(Aim of the exercise)
The word "rows": say how many lines of the data below contain it, and give the number alone.

(Records to process)
(* ===== verification/AdminDemo.v ===== *)
(** * Administrators: a concrete world, witnesses and behaviours worth knowing

    A Super Admin, an administrator, an invited one and a user who is to be promoted. *)

From S2P Require Import Prelude Interleave Js Redis Cache CacheProps.
From S2P Require Import Roles TwoFactor AuthModel Credentials Auth.
From S2P Require Import PasswordPolicy AdminAuth AuthSafety AdminSafety AuthProps AuthSeq.
From S2P Require Import AdminProps.

Open Scope Z_scope.

Definition demo_actor (id : string) (roles : list string) : CurrentUser :=
  {| cu_id := id; cu_roles := roles; cu_permissions := [] |}.
Definition root : CurrentUser := demo_actor "root" [SUPER_ADMIN].
Definition admin : CurrentUser := demo_actor "admin1" [ADMIN].

Definition demo_account (id : string) (mail password pending invite : option string)
    (active verified : bool) (roles : list string) : User := {|
  u_id := id; u_name := Some "Hana"; u_phone := Some ("+25191122000" +:+ id); u_email := mail;
  u_isActive := active; u_isPhoneVerified := true; u_passwordHash := password;
  u_failedLoginAttempts := 0; u_lockedUntil := None; u_discreetModeEnabled := false;
  u_discreetModePasscodeHash := None;
  u_userRoles := map (λ name, {| ur_name := name; ur_permissions := [] |}) roles;
  u_isEmailVerified := verified; u_pendingEmail := pending; u_inviteTokenHash := invite;
  u_inviteTokenExpiresAt := Some 4000000; u_deletedAt := None; u_anonymizedAt := None;
  u_googleId := None; u_facebookId := None; u_appleId := None; u_twoFactorRequiredAt := None;
  u_pendingPhone := None |}.
Definition demo_root : User :=
  demo_account "root" (Some "root@ehte.org") (Some "bcrypt:root") None None true true [SUPER_ADMIN].
Definition demo_admin : User :=
  demo_account "admin1" (Some "admin@ehte.org") (Some "bcrypt:secret") None None true true [ADMIN].
Definition demo_invited : User :=
  demo_account "invitee" (Some "new@ehte.org") None None (Some "hmac:invite") false false [ADMIN].
Definition demo_candidate : User :=
  demo_account "user2" None None (Some "user@ehte.org") None true false [USER].

Definition demo_link (id userId hash : string) (purpose : UserOtpPurpose) (used : option Z)
    : UserOtp := {|
  o_id := id; o_userId := userId; o_purpose := purpose; o_channel := email; o_otpHash := hash;
  o_expiresAt := 4000000; o_attempts := 0; o_usedAt := used; o_createdAt := 2900000 |}.

Definition demo_staff (promoted : option Z) : AuthW := {|
  aw_users := {[ "root" := demo_root; "admin1" := demo_admin; "invitee" := demo_invited;
                 "user2" := demo_candidate ]};
  aw_otps := {[ "reset1" := demo_link "reset1" "admin1" "bcrypt:123456" password_reset None;
                "promo1" := demo_link "promo1" "user2" "hmac:promo" promotion_verification
                              promoted ]};
  aw_sessions := {[ "s1" := {| s_id := "s1"; s_userId := "admin1"; s_refreshToken := "hash";
     s_expiresAt := 4000000; s_revokedAt := None; s_ipAddress := None; s_userAgent := None;
     s_deviceLabel := None; s_lastActiveAt := None |} ]};
  aw_secrets := ∅; aw_codes := ∅; aw_challenges := ∅;
  aw_roles := {[ USER := []; ADMIN := ["REPORT_READ"] ]};
  aw_events := []; aw_delivered := []; aw_draws := 0; aw_ppm := []; aw_now := 3000000;
  aw_redis := fresh_redis; aw_secredis := fresh_redis; aw_cache := cache_init |}.

Definition demo_password : string := "Quiet-River-42!x".

Example demo_admin_steps :
  is_ok (run (adminRegister demo_config root {| ar_email := "third@ehte.org"; ar_name := "Sara";
    ar_roles := [ADMIN] |}) (demo_staff None)).1 = true ∧
  is_ok (run (adminCompleteRegistration demo_config "invite" demo_password) (demo_staff None)).1
    = true ∧
  is_ok (run (promoteUserVerify demo_config "promo" demo_password) (demo_staff None)).1 = true ∧
  is_ok (run (adminLoginByEmail demo_config "admin@ehte.org" "secret") (demo_staff None)).1 = true ∧
  is_ok (run (adminResetPassword demo_config "reset1" "123456" demo_password)
    (demo_staff None)).1 = true ∧
  (run (demoteAdmin demo_config root "admin1" "left us") (demo_staff None)).1 = Ok [USER].
Proof. repeat split; vm_compute; reflexivity. Qed.

(** ** Witnesses *)

Lemma demo_staff_keyed promoted : well_keyed (λ _, True) (λ _, True) (demo_staff promoted).
Proof.
  split_and!; intros id r; cbn; rewrite ?lookup_insert_Some, ?lookup_singleton_Some;
    naive_solver.
Qed.
Lemma demo_otps_all promoted (P : UserOtp → Prop) :
  P (demo_link "reset1" "admin1" "bcrypt:123456" password_reset None) →
  P (demo_link "promo1" "user2" "hmac:promo" promotion_verification promoted) →
  rows o_id P (aw_otps (demo_staff promoted)).
Proof.
  intros H1 H2 id o. cbn. rewrite lookup_insert_Some, lookup_singleton_Some. naive_solver.
Qed.
Lemma demo_users_all promoted (P : User → Prop) :
  P demo_root → P demo_admin → P demo_invited → P demo_candidate →
  rows u_id P (aw_users (demo_staff promoted)).
Proof.
  intros H1 H2 H3 H4 id u. cbn. rewrite !lookup_insert_Some, lookup_singleton_Some. naive_solver.
Qed.
Lemma demo_unseen n0 t : match t with Str "t" _ => False | _ => True end → unseen demo_config n0 t.
Proof. intros Ht n _. cbn. by destruct t as [|[[] [] [] [] [] [] [] []] t]. Qed.

Lemma one_time_code_once_witness :
  let p := adminResetPassword demo_config "reset1" "123456" demo_password in
  let w := demo_staff None in
  (∃ ps' w', auth_pool demo_config [p; p] w ps' w' ∧ ps' !! 0%nat = Some (Ret ())) ∧
  ∀ ps' w', auth_pool demo_config [p; p] w ps' w' →
    ps' !! 0%nat = Some (Ret ()) → ps' !! 1%nat ≠ Some (Ret ()).
Proof.
  intros p w. split; [apply demo_returns; [do 2 constructor|vm_compute; reflexivity]|].
  intros ps' w' Hp H0 H1.
  assert (0%nat = 1%nat) as [=].
  apply (one_time_code_once demo_config "reset1" [p; p] w ps' w') with p p;
    [by apply demo_old|apply demo_staff_keyed|done|done|done|by right; do 2 eexists; left..|done|done].
Defined.

Lemma promotion_once_witness :
  let p := promoteUserVerify demo_config "promo" demo_password in
  let w := demo_staff None in
  (∃ ps' w', auth_pool demo_config [p; p] w ps' w' ∧ ps' !! 0%nat = Some (Ret ())) ∧
  ∀ ps' w', auth_pool demo_config [p; p] w ps' w' →
    ps' !! 0%nat = Some (Ret ()) → ps' !! 1%nat ≠ Some (Ret ()).
Proof.
  intros p w. split; [apply demo_returns; [do 2 constructor|vm_compute; reflexivity]|].
  intros ps' w' Hp H0 H1.
  assert (0%nat = 1%nat) as [=].
  apply (promotion_once demo_config "promo1" "promo" [p; p] w ps' w') with p p;
    [by apply demo_old|by apply demo_unseen|apply demo_staff_keyed|by apply demo_otps_all
    |done|done|done|by eexists..|done|done].
Defined.

Lemma registration_once_witness :
  let p := no_result (adminCompleteRegistration demo_config "invite" demo_password) in
  let w := demo_staff None in
  let pool := pool_of demo_config (λ _, True) (invite_env demo_config "invitee" "invite") in
  (∃ ps' w', pool [p; p] w ps' w' ∧ ps' !! 0%nat = Some (Ret ())) ∧
  ∀ ps' w', pool [p; p] w ps' w' →
    ps' !! 0%nat = Some (Ret ()) → ps' !! 1%nat ≠ Some (Ret ()).
Proof.
  intros p w pool. split; [apply demo_returns_of; [do 2 constructor|vm_compute; reflexivity]|].
  intros ps' w' Hp H0 H1.
  assert (0%nat = 1%nat) as [=].
  apply (registration_once demo_config "invitee" "invite" [p; p] w ps' w') with p p;
    [by apply demo_old|by apply demo_unseen|apply demo_staff_keyed|by apply demo_users_all
    |done|done|done|by eexists..|done|done].
Defined.

(** The promotion of the candidate was cancelled; an administrator tries in vain to
    promote, and resets a password. *)
Lemma no_self_promotion_witness :
  let p := no_result (promoteUserInitiate demo_config admin "+251911223344" "me@ehte.org") in
  let q := promoteUserVerify demo_config "promo" demo_password in
  let r := adminResetPassword demo_config "reset1" "123456" demo_password in
  let w := demo_staff (Some 2950000) in
  ∃ ps' w', pool_of demo_config (λ a, ¬ is_super a) rights_env [p; q; r] w ps' w' ∧
    ps' !! 2%nat = Some (Ret ()) ∧ rights_kept (aw_users w) (aw_users w').
Proof.
  intros p q r w. destruct (run r w) as [o w'] eqn:Hrun.
  assert (o = Ok ()) as -> by (change (fst (o, w') = Ok ()); rewrite <- Hrun; vm_compute; reflexivity).
  exists (<[2%nat := Ret ()]> [p; q; r]), w'.
  assert (pool_of demo_config (λ a, ¬ is_super a) rights_env [p; q; r] w
    (<[2%nat := Ret ()]> [p; q; r]) w') as Hpool.
  { split; [|by eapply pool_run_ok].
    repeat constructor. unfold is_super. cbn. by rewrite list_elem_of_singleton. }
  split_and!; [exact Hpool|done|].
  eapply (no_self_promotion demo_config [p; q; r] w);
    [apply demo_staff_keyed|by apply demo_otps_all|exact Hpool].
Defined.

Lemma demo_staff_fresh promoted : fresh_sessions (demo_staff promoted).
Proof. intros n _. cbn. apply lookup_singleton_ne. intros Heq. by destruct n. Qed.

Lemma admin_login_exact_witness :
  let w := demo_staff None in
  (∃ tokens w', run (adminLoginByEmail demo_config "Admin@ehte.org" "secret") w =
     (Ok tokens, w') ∧ opened demo_config "admin1" tokens w w') ∧
  (∃ w', run (adminLoginByEmail demo_config "new@ehte.org" "secret") w =
     (Err (Unauthorized "invalid_credentials"), w') ∧ aw_sessions w' = aw_sessions w).
Proof.
  intros w.
  assert (Hk : rows u_id (λ _, True) (aw_users w)) by by apply demo_users_all.
  assert (Hms : parseDurationToMs (normalizeDurationString "7d") = Ok 604800000)
    by (vm_compute; reflexivity).
  assert (E1 : normalizeEmail "Admin@ehte.org" = Ok "admin@ehte.org") by (vm_compute; reflexivity).
  assert (E2 : normalizeEmail "new@ehte.org" = Ok "new@ehte.org") by (vm_compute; reflexivity).
  assert (F1 : find_row (λ u, bool_decide (u_email u = Some "admin@ehte.org")) (aw_users w) =
    Some demo_admin) by (vm_compute; reflexivity).
  assert (F2 : find_row (λ u, bool_decide (u_email u = Some "new@ehte.org")) (aw_users w) =
    Some demo_invited) by (vm_compute; reflexivity).
  split.
  - exact (admin_login_exact demo_config _ "secret" _ _ _ w E1 F1 Hk Hms (demo_staff_fresh None)).
  - exact (admin_login_exact demo_config _ "secret" _ _ _ w E2 F2 Hk Hms (demo_staff_fresh None)).
Defined.

Lemma demote_effect_witness :
  let w := demo_staff None in
  ∃ w' user', run (demoteAdmin demo_config root "admin1" "left us") w = (Ok [USER], w') ∧
    aw_users w' = <["admin1" := user']> (aw_users w) ∧ role_names user' = [USER] ∧
    ADMIN ∉ role_names user' ∧
    (∀ id s, aw_sessions w' !! id = Some s ↔
       aw_sessions w !! id = Some s ∧ s_userId s ≠ "admin1") ∧
    forgets (c_keyPrefix demo_config) "admin1" w'.
Proof.
  apply (demote_effect demo_config root "admin1" "left us" demo_admin (demo_staff None));
    [left|vm_compute; lia|reflexivity|reflexivity|done| |left|by eexists|done].
  cbn. rewrite list_elem_of_singleton. done.
Defined.

(** ** Behaviours worth knowing *)

(** An invitation is cancelled after a check, not on a condition: when the invited
    person completes the registration in between, an administrator who has just signed
    in is deleted. *)
Definition cancel : prog AuthW () := adminCancelRegistration root "new@ehte.org".
Definition complete : prog AuthW () :=
  no_result (adminCompleteRegistration demo_config "invite" demo_password).
Example cancelled_after_completion :
  ∃ w', rtc (pool_step (λ _ _, False)) ([cancel; complete], demo_staff None)
          ([Ret (); Ret ()], w') ∧ aw_users w' !! "invitee" = None.
Proof.
  pose (order := replicate 1 0%nat ++ replicate 30 1%nat ++ replicate 30 0%nat).
  pose proof (schedule_steps (λ _ _, False) order [cancel; complete] (demo_staff None)) as Hrun.
  destruct (schedule order _ _) as [ps' w'] eqn:E. exists w'.
  assert ((ps', aw_users w' !! "invitee") = ([Ret (); Ret ()], None)) as [= -> Hu].
  { change ps' with (ps', w').1. change w' with (ps', w').2 at 2. rewrite <- E. vm_compute. reflexivity. }
  by split.
Qed.

(** Two changes of one's address that cross: the first link is followed after the second
    address is written and before the first link is closed, and the second address, which
    nobody has confirmed, counts as verified. *)
Definition change_to (mail : string) : prog AuthW () :=
  adminChangeEmailInitiate demo_config admin mail.
Definition verify_first : prog AuthW () := adminChangeEmailVerify demo_config "tu".
Example unconfirmed_address_verified :
  let w := (run (change_to "first@ehte.org") (demo_staff None)).2 in
  ∃ w', rtc (pool_step (λ _ _, False)) ([change_to "second@ehte.org"; verify_first], w)
          ([Ret (); Ret ()], w') ∧
    (λ u, (u_email u, u_isEmailVerified u)) <$> aw_users w' !! "admin1" =
      Some (Some "second@ehte.org", true).
Proof.
  intros w. pose (order := replicate 3 0%nat ++ replicate 30 1%nat ++ replicate 30 0%nat).
  pose proof (schedule_steps (λ _ _, False) order [change_to "second@ehte.org"; verify_first] w)
    as Hrun.
  destruct (schedule order _ _) as [ps' w'] eqn:E. exists w'.
  assert ((ps', (λ u, (u_email u, u_isEmailVerified u)) <$> aw_users w' !! "admin1") =
    ([Ret (); Ret ()], Some (Some "second@ehte.org", true))) as [= -> Hu].
  { change ps' with (ps', w').1. change w' with (ps', w').2 at 2. rewrite <- E.
    vm_compute. reflexivity. }
  by split.
Qed.

(** A password that is reset with a code deletes the sessions and leaves Redis alone: the
    authorizations cached of these sessions go on. ([promoteUserVerify] and [demoteAdmin]
    purge them.) *)
Example reset_leaves_the_cache :
  let w := demo_staff None in
  let w' := (run (adminResetPassword demo_config "reset1" "123456" demo_password) w).2 in
  aw_sessions w' = ∅ ∧ aw_redis w' = aw_redis w.
Proof. split; vm_compute; reflexivity. Qed.

(** The login asks for no second factor, whatever is enrolled. *)
Example admin_login_without_second_factor :
  is_ok (run (adminLoginByEmail demo_config "admin@ehte.org" "secret")
    (set_secrets (λ _, {[ "admin1" := demo_secret ]}) (demo_staff None))).1 = true.
Proof. vm_compute. reflexivity. Qed.

(** Whether an account is locked or inactive is told before the password is compared. *)
Example refusal_tells_the_account :
  (run (adminLoginByEmail demo_config "admin@ehte.org" "guess")
    (set_users (λ m, <["admin1" := demo_account "admin1" (Some "admin@ehte.org")
       (Some "bcrypt:secret") None None false true [ADMIN]]> m) (demo_staff None))).1 =
  Err (Unauthorized "account_inactive").
Proof. vm_compute. reflexivity. Qed.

(Solution)
3